EXERCISE OBJECTIVE
Copy exactly the lines from the first line of the records below through the line containing "monitors db' = <[m_id", including both, and nothing else.
>>>>>
(* ===== verification/MonitorRows.v ===== *)
(** * The rows of the monitors table

    In every reachable state a monitor's schedule is one the domain service accepts, its
    configuration is one that validation has normalised for its probe type and timeout, and
    its name is its own within its realm. *)

From S2P Require Import Prelude PyText Json Platform Models ProbeConfig Domain.
From S2P Require Import Credentials Configuration Selection Effects HierarchyProps CredentialsProps.
From S2P Require Import Isolation Steps.
Local Open Scope Z_scope.

Section Rows.
Context {CO : Coercions} {P : Platform} (settings : Settings).
Implicit Types (db : MonDB) (realm : Realm).

Record monitor_ok (m : Monitor) : Prop := {
  mo_schedule : 1 <= m_timeout_seconds m < m_interval_seconds m;
  mo_normal : exists j, serialize_probe_configuration (m_probe_type m) j (Some (m_timeout_seconds m)) =
    Ok (m_configuration m);
  mo_text : pg_text (m_name m) = true;
}.

(** No other row than that of [k] has the realm and name of [m]. *)
Definition name_free db (k : uuid) (m : Monitor) : Prop :=
  forall k' m', monitors db !! k' = Some m' -> m_realm_id m' = m_realm_id m -> m_name m' = m_name m -> k' = k.

Record monitor_rows_ok db : Prop := {
  mr_row : forall k m, monitors db !! k = Some m -> m_id m = k /\ monitor_ok m;
  mr_name : forall k m, monitors db !! k = Some m -> name_free db k m;
}.

(** ** What each step does to the table *)

(** Either nothing, or it replaces rows by rows that are as good. *)
Definition rows_kept db db' : Prop := monitor_rows_ok db -> monitor_rows_ok db'.

Lemma rows_kept_same db db' : monitors db' = monitors db -> rows_kept db db'.
Proof. intros E [Hrow Hname]. by split; unfold name_free; rewrite E. Qed.

Lemma rows_kept_insert db db' m :
  monitors db' = <[m_id m := m]> (monitors db) ->
  (monitor_rows_ok db -> monitor_ok m /\ name_free db (m_id m) m) -> rows_kept db db'.
Proof.
  intros E Hm Hok. destruct (Hm Hok) as [Hnew Hfree], Hok as [Hrow Hname].
  split; [|unfold name_free]; rewrite E.
  - intros k' m'. intros [[<- <-]|[_ Hk]]%lookup_insert_Some; eauto.
  - intros k1 m1 [[<- <-]|[N1 H1]]%lookup_insert_Some k2 m2 [[<- <-]|[N2 H2]]%lookup_insert_Some HR HN;
      [done|by eapply Hfree| |by eapply Hname].
    exfalso. apply N1. symmetry. by eapply Hfree.
Qed.

Lemma rows_kept_fmap db db' (f : Monitor -> Monitor) :
  monitors db' = f <$> monitors db ->
  (forall m, m_id (f m) = m_id m /\ m_realm_id (f m) = m_realm_id m /\ m_name (f m) = m_name m) ->
  (forall m, monitor_ok m -> monitor_ok (f m)) -> rows_kept db db'.
Proof.
  intros E Hid Hf [Hrow Hname]. split; [|unfold name_free]; rewrite E.
  - intros k m. rewrite lookup_fmap. intros (m0 & Hm0 & ->)%fmap_Some.
    destruct (Hrow k m0 Hm0) as [<- Hok]. destruct (Hid m0) as (-> & _ & _). eauto.
  - intros k1 m1 H1 k2 m2. rewrite lookup_fmap in *.
    apply fmap_Some in H1 as (n1 & H1 & ->). intros (n2 & H2 & ->)%fmap_Some.
    destruct (Hid n1) as (_ & -> & ->), (Hid n2) as (_ & -> & ->). by eapply Hname.
Qed.

(** A new version of a row keeps its name free. *)
Lemma name_free_row db m m' :
  monitor_rows_ok db -> monitors db !! m_id m = Some m ->
  m_realm_id m' = m_realm_id m -> m_name m' = m_name m -> name_free db (m_id m) m'.
Proof. intros Hok Hm HR HN k2 m2. rewrite HR, HN. by apply (mr_name _ Hok). Qed.

(** The same where a refusal leaves the table as it is. *)
Ltac proceed H := mrun; check_guard H; mrun; [by apply rows_kept_same|].

Lemma rows_create_monitor db id realm target name probe interval timeout conf descr :
  rows_kept db (create_monitor id realm target name probe interval timeout conf descr db).1.
Proof.
  unfold create_monitor, _require_same_realm, _require_active, _validate_schedule, serialize, lift_outcome.
  proceed G1. proceed G2. proceed G3. proceed G4. proceed G5.
  destruct (serialize_probe_configuration _ _ _) as [norm|e] eqn:Es; [|by apply rows_kept_same]. mrun.
  unfold insert_monitor, check_behavior, check_name. proceed G6. proceed G8. proceed G7.
  eapply rows_kept_insert; [done|]. intros _. split.
  - split; simpl; [|eauto|]; guards; [lia|done].
  - apply orb_false_iff in G7 as [_ G7]. rewrite exists_row_false in G7.
    intros k' m' Hm' HR HN. specialize (G7 k' m' Hm'). simpl in *.
    rewrite HR, HN, N.eqb_refl, String.eqb_refl in G7. discriminate.
Qed.

Lemma rows_update_monitor db monitor realm target probe interval timeout conf :
  monitors db !! m_id monitor = Some monitor ->
  rows_kept db (update_monitor_behavior monitor realm target probe interval timeout conf db).1.
Proof.
  intros Hrow. unfold update_monitor_behavior, _require_same_realm, _require_active,
    _validate_schedule, serialize, lift_outcome.
  proceed G1. proceed G2. proceed G3. proceed G4. proceed G5.
  destruct (serialize_probe_configuration _ _ _) as [norm|e] eqn:Es; [|by apply rows_kept_same]. mrun.
  destruct (_ && _ && _ && _ && _); mrun; [by apply rows_kept_same|].
  unfold save_behavior, check_behavior. proceed G6. cbn [m_id]. rewrite Hrow. mrun.
  unfold effective_agent_ids. mrun. rewrite bump_closed_form.
  eapply (rows_kept_insert _ _ (mkMonitor _ _ _ _ _ _ _ _ _ _ _ _)); [done|].
  intros Hok. split; [|by apply (name_free_row db monitor)]. split; simpl; [|eauto|]; [guards; lia|].
  by destruct (mr_row _ Hok _ _ Hrow) as [_ [_ _ Ht]].
Qed.

Lemma rows_rename_monitor db r id name descr : rows_kept db (rename_monitor r id name descr db).1.
Proof.
  unfold rename_monitor, check_name. proceed G0. destruct (get_row _ _ _) as [m|] eqn:Eg; [|by apply rows_kept_same].
  apply get_row_Some in Eg as [Hm Hr]. proceed G.
  intros Hok. pose proof (mr_row _ Hok _ _ Hm) as [Hid [Hs Hn _]]. revert Hok.
  eapply (rows_kept_insert _ _ (mkMonitor _ _ _ _ _ _ _ _ _ _ _ _)); [cbn [m_id]; by rewrite Hid|].
  intros Hok. split; [split; [done|done|]; simpl; guards; done|].
  rewrite exists_row_false in G. intros k' m' Hm' HR HN. specialize (G k' m' Hm'). simpl in *.
  destruct (mr_row _ Hok _ _ Hm') as [<- _]. rewrite HN, String.eqb_refl, andb_true_r in G.
  rewrite HR in G. apply N.eqb_eq in Hr. rewrite Hr in G. rewrite N.eqb_refl, andb_true_r in G.
  apply negb_false_iff, N.eqb_eq in G. by rewrite G.
Qed.

Lemma rows_archive_target db now realm target :
  targets db !! t_id target = Some target -> rows_kept db (archive_target now realm target db).1.
Proof.
  intros Ht. destruct (archive_target_effect db now realm target Ht) as [->|(_ & _ & ->)];
    [by apply rows_kept_same|]. eapply rows_kept_fmap; [done| |].
  - intros m. cbn beta. by destruct (live_monitor_of _ _ m).
  - intros m [Hs Hn Htext]. by destruct (live_monitor_of _ _ m).
Qed.

Lemma rows_credential_step realms db db' : credential_step settings realms db db' -> rows_kept db db'.
Proof.
  intros Hstep. apply rows_kept_same. destruct Hstep as [now raw tid realm agent ttl db|now secret cid raw db
    |now header db|now realm agent tid db|now realm cid db]; [| | |done..].
  - unfold issue_enrolment_token. rewrite bind_run. unfold in_transaction. mrun.
    destruct (is_none _); mrun; [done|]. unfold update_tokens, insert_token. mrun. by destruct (_ || _).
  - destruct (exchange_enrolment_token now secret cid raw db) as [db' [[[ag cr] out]|e]] eqn:E; simpl.
    + by apply exchange_inv in E as (k & tok & _ & _ & _ & _ & _ & _ & _ & _ & _ & _ & _ & ->).
    + by apply exchange_err in E as ->.
  - destruct (authenticate_agent realms now header db) as [db' [au|e]] eqn:E; simpl.
    + by apply authenticate_inv in E as (?&?&?&?&?&c&?&?&?&?&?&?&?&?&?&?&?&?&?&->).
    + by apply authenticate_err in E as [-> _].
Qed.

Lemma rows_move_group {R} {GT : GroupTable R} {GL : GroupTableLaws R} db (group : R) parent :
  (forall t d, monitors (h_set_table t d) = monitors d) ->
  rows_kept db (move_group group parent db).1.
Proof.
  intros Hset. apply rows_kept_same. unfold move_group. rewrite bind_run.
  rewrite (surjective_pairing (_assert_group_parent group parent db)), assert_group_parent_pure.
  destruct (_assert_group_parent group parent db).2; [|done].
  unfold save_parent. mrun. destruct (_ !! _); mrun; [|done]. check_guard E; mrun; [done|]. apply Hset.
Qed.

Lemma rows_step db db' : mon_step settings db db' -> rows_kept db db'.
Proof.
  intros Hstep. destruct Hstep; eauto using rows_create_monitor, rows_update_monitor, rows_rename_monitor,
    rows_archive_target, rows_credential_step; try (by apply rows_move_group).
  1-4: apply rows_kept_same; unfold insert_agent, insert_target, insert_group, check_name; mrun;
    repeat (check_guard E; [by mrun|clear E; mrun]); by mrun.
  - by destruct (add_agent_effect db realm group agent) as [->|(_ & _ & [->|[-> _]])]; apply rows_kept_same.
  - by destruct (remove_agent_effect db realm group agent) as [->|(_ & _ & [->|[-> _]])]; apply rows_kept_same.
  - apply rows_kept_same. unfold add_target_to_group, _require_same_realm, _require_active. mrun.
    check_guard G1; mrun; [done|]. by check_guard G2; mrun.
  - by apply rows_kept_same.
  - by destruct (assign_agent_effect db realm monitor agent) as [->|(_ & _ & ->)]; apply rows_kept_same.
  - by destruct (assign_group_effect db realm monitor group) as [->|(_ & _ & ->)]; apply rows_kept_same.
  - by destruct (unassign_agent_effect db realm monitor agent) as [->|(_ & _ & ->)]; apply rows_kept_same.
  - by destruct (unassign_group_effect db realm monitor group) as [->|(_ & _ & ->)]; apply rows_kept_same.
  - unfold record_heartbeat. mrun. check_guard G; mrun; [by apply rows_kept_same|].
    check_guard G2; mrun; [by apply rows_kept_same|].
    intros Hok. set (db1 := set_agent_operational_states _ db).
    pose proof (frame_get_or_create_state monitor_rows_ok
      (fun v d => rows_kept_same d (set_agent_configuration_states v d) eq_refl)
      (realm_id (au_realm au)) (a_id (au_agent au)) db1 (rows_kept_same db db1 eq_refl Hok)) as Hst.
    by destruct (get_or_create_state _ _ db1) as [? [?|?]].
  - intros Hok. apply frame_configuration; [..|done]; intros v d; by apply rows_kept_same.
  - intros Hok. apply frame_acknowledge; [..|done]; intros v d; by apply rows_kept_same.
Qed.

Lemma monitor_rows_reachable db : rtc (mon_step settings) empty_db db -> monitor_rows_ok db.
Proof.
  assert (Hgen : forall x y, rtc (mon_step settings) x y -> rows_kept x y).
  { induction 1 as [|x y z Hxy _ IH]; [by intros ?|]. intros Hx. by apply IH, (rows_step x). }
  intros Hr. apply (Hgen _ _ Hr). by split.
Qed.
End Rows.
<<<<<
WRITTEN ANSWER
(* ===== verification/MonitorRows.v ===== *)
(** * The rows of the monitors table

    In every reachable state a monitor's schedule is one the domain service accepts, its
    configuration is one that validation has normalised for its probe type and timeout, and
    its name is its own within its realm. *)

From S2P Require Import Prelude PyText Json Platform Models ProbeConfig Domain.
From S2P Require Import Credentials Configuration Selection Effects HierarchyProps CredentialsProps.
From S2P Require Import Isolation Steps.
Local Open Scope Z_scope.

Section Rows.
Context {CO : Coercions} {P : Platform} (settings : Settings).
Implicit Types (db : MonDB) (realm : Realm).

Record monitor_ok (m : Monitor) : Prop := {
  mo_schedule : 1 <= m_timeout_seconds m < m_interval_seconds m;
  mo_normal : exists j, serialize_probe_configuration (m_probe_type m) j (Some (m_timeout_seconds m)) =
    Ok (m_configuration m);
  mo_text : pg_text (m_name m) = true;
}.

(** No other row than that of [k] has the realm and name of [m]. *)
Definition name_free db (k : uuid) (m : Monitor) : Prop :=
  forall k' m', monitors db !! k' = Some m' -> m_realm_id m' = m_realm_id m -> m_name m' = m_name m -> k' = k.

Record monitor_rows_ok db : Prop := {
  mr_row : forall k m, monitors db !! k = Some m -> m_id m = k /\ monitor_ok m;
  mr_name : forall k m, monitors db !! k = Some m -> name_free db k m;
}.

(** ** What each step does to the table *)

(** Either nothing, or it replaces rows by rows that are as good. *)
Definition rows_kept db db' : Prop := monitor_rows_ok db -> monitor_rows_ok db'.

Lemma rows_kept_same db db' : monitors db' = monitors db -> rows_kept db db'.
Proof. intros E [Hrow Hname]. by split; unfold name_free; rewrite E. Qed.

Lemma rows_kept_insert db db' m :
  monitors db' = <[m_id m := m]> (monitors db) ->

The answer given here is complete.